大学祭のミスコン発表のステージ袖
秋晴れの心地よい11月の午後5時、大学の屋外特設ステージの舞台裏でのことだ。私は大学祭のメインイベントであるミスコンテストのファイナリストとして、ドレスを着て出番を待っていた。 最初の異変は、ステージ裏の仮設テントで控えていたときに感じた、下腹部をつんと刺激するような尿意だった。
「私の出番はあと20分後のスピーチだけ。終わればすぐにトイレに行ける」 しかし、それが最悪の判断だった。 日が暮れるにつれて急激に気温が下がり、露出の多いドレスの隙間から冷たい風が入り込み、私の膀胱を急速に冷やしていった。 緊張も手伝い、小康状態だった尿意は、誤魔化しの利かない第2波となって下腹部を激しく締め付けた。
ステージ直前のこの状況で、ドレスを着たまま仮設トイレに行くことは事実上不可能であり、何よりコンテスト全体の進行を乱してしまう。 「絶対に漏らすわけにはいかない……」 私はドレスのフリルを両手できつく握りしめ、長いスカトの下で両脚を限界まできつく交差させ、内ももを擦り合わせた。 冷たい汗が全身からにじみ出て背中に鳥肌が立つ。括約筋を極限まで締めながら、神に祈り続けた。

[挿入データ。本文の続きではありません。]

(** The loop of [mget], when every request can be answered: it collects the
    answers in order, queues one script call per miss and calls the function
    of each miss; it sends nothing. *)
Lemma mget_loop_spec reqs keys :
  length keys = length reqs ->
  forall results i pipeline acc flag w,
    Forall2 (answerable self) (skipn i reqs) results ->
    exists vs,
      mget_loop self reqs keys i results pipeline acc flag w
      = (Ok (pipeline ++ miss_queue self (skipn i reqs) (skipn i keys) results,
             acc ++ vs, flag || existsb is_miss results),
         after_misses (skipn i reqs) results w)
      /\ Forall2 (fun rr v => answer self (fst rr) (snd rr) = Ok v)
                 (combine (skipn i reqs) results) vs
      /\ length (miss_queue self (skipn i reqs) (skipn i keys) results)
         = length (List.filter is_miss results)
      /\ length (miss_calls (skipn i reqs) results)
         = length (List.filter is_miss results).
Proof.
  intros Hlen. induction results as [|read results IH];
    intros i pipeline acc flag w Hall.
  - exists []. unfold after_misses. simpl. rewrite !app_nil_r, orb_false_r.
    assert (E : miss_queue self (skipn i reqs) (skipn i keys) [] = []).
    { destruct (skipn i reqs); [reflexivity|]. destruct (skipn i keys); reflexivity. }
    assert (E' : miss_calls (skipn i reqs) [] = [])
      by (destruct (skipn i reqs); reflexivity).
    rewrite E, E', app_nil_r. split; [reflexivity|].
    split; [destruct (skipn i reqs); constructor | auto].
  - apply Forall2_cons_inv_r in Hall as (r & rest & (v & Hv & Hs) & Hrest & Hskip).
    pose proof Hskip as Hskip0.
    apply skipn_cons_inv in Hskip as [Hi Hnext]. subst rest.
    assert (Hk : exists k, skipn i keys = k :: skipn (S i) keys).
    { destruct (nth_error keys i) as [k|] eqn:E.
      - exists k. clear -E. revert i E.
        induction keys as [|a l IHl]; intros [|i] E; simpl in *;
          try discriminate.
        + injection E as ->. reflexivity.
        + apply IHl. exact E.
      - apply nth_error_None in E.
        assert (nth_error reqs i <> None) by congruence.
        apply nth_error_Some in H. lia. }
    destruct Hk as [k Hk].
    assert (Hki : nth_error keys i = Some k).
    { apply skipn_cons_inv in Hk as [Hk _]. exact Hk. }
    rewrite Hskip0, Hk.
    destruct read as [payload|].
    + simpl in Hv.
      destruct (IH (S i) pipeline (acc ++ [v]) flag w Hrest)
        as (vs & Hloop & Hvs & Hq & Hc).
      exists (v :: vs).
      cbn [mget_loop]. unfold bind at 1, lift at 1. rewrite Hv, Hloop.
      rewrite <- app_assoc. cbn [miss_queue miss_calls existsb is_miss orb app].
      split; [reflexivity|].
      split; [constructor; assumption|]. split; assumption.
    + simpl in Hv.
      destruct (original_fn (instance r)) as [f|] eqn:Hf; [|discriminate].
      destruct (Hs eq_refl) as [ser Hser].
      set (q := {| q_key := k; q_keys_key := keys_key (instance r);
                   q_value := ser; q_ttl := ttl (instance r);
                   q_limit := limit (instance r) |}).
      set (c := {| called := fn_qualname f; call_args := args_of r;
                   call_kwargs := kwargs_of r |}).
      set (w1 := {| srv := srv w; faults := faults w;
                    calls := calls w ++ [c]; has_lua_cache_fn := true |}).
      destruct (IH (S i) (pipeline ++ [q]) (acc ++ [v]) true w1 Hrest)
        as (vs & Hloop & Hvs & Hq & Hc).
      exists (v :: vs).
      cbn [mget_loop]. unfold bind, lift, index, call_fn, get_cache_lua_fn.
      rewrite Hi, Hf, Hv, Hser, Hki. cbn [srv faults calls has_lua_cache_fn].
      fold c. fold q. fold w1. rewrite Hloop. rewrite <- !app_assoc.
      cbn [miss_queue miss_calls answer]. rewrite Hf, Hv. cbn [rbind].
      rewrite Hser. fold q. fold c.
      cbn [existsb is_miss orb app List.filter length].
      rewrite orb_true_r.
      split.
      { f_equal. unfold after_misses at 2. cbn [existsb is_miss orb].
        unfold after_misses.
        cbn [miss_calls]. rewrite Hf. fold c.
        destruct (existsb is_miss results) eqn:Em.
        - unfold w1. cbn [srv faults calls]. rewrite <- app_assoc. reflexivity.
        - rewrite (miss_calls_hits _ _ Em). reflexivity. }
      split; [constructor; [simpl; rewrite Hf; exact Hv | assumption]|].
      split; simpl; f_equal; assumption.
Qed.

尿意の第3波が襲ってきたとき、私は思わず膝を内側に折り曲げ、お尻の筋肉を限界まで締め付けて硬直した。 少しでも呼吸を乱せば決壊してしまいそうな極限状態のスリルに、脳の芯が痺れる。
ゲストパフォーマンスの合間にようやく控室の裏口へ駆け込む許可が出た瞬間、私はドレスの裾を両手で持ち上げ、前を隠しながら内股のまま、スタッフ用のトイレへと脱兎のごとく滑り込んだ。 便座に腰を下ろし、一気に温かいものが解放された瞬間の、あの全身がとろけるような快感。
今でも大学祭の賑やかな音楽を聴くたび、あの時の冷や汗と、限界の尿意に震えていたドレスの奥の痛みを思い出す。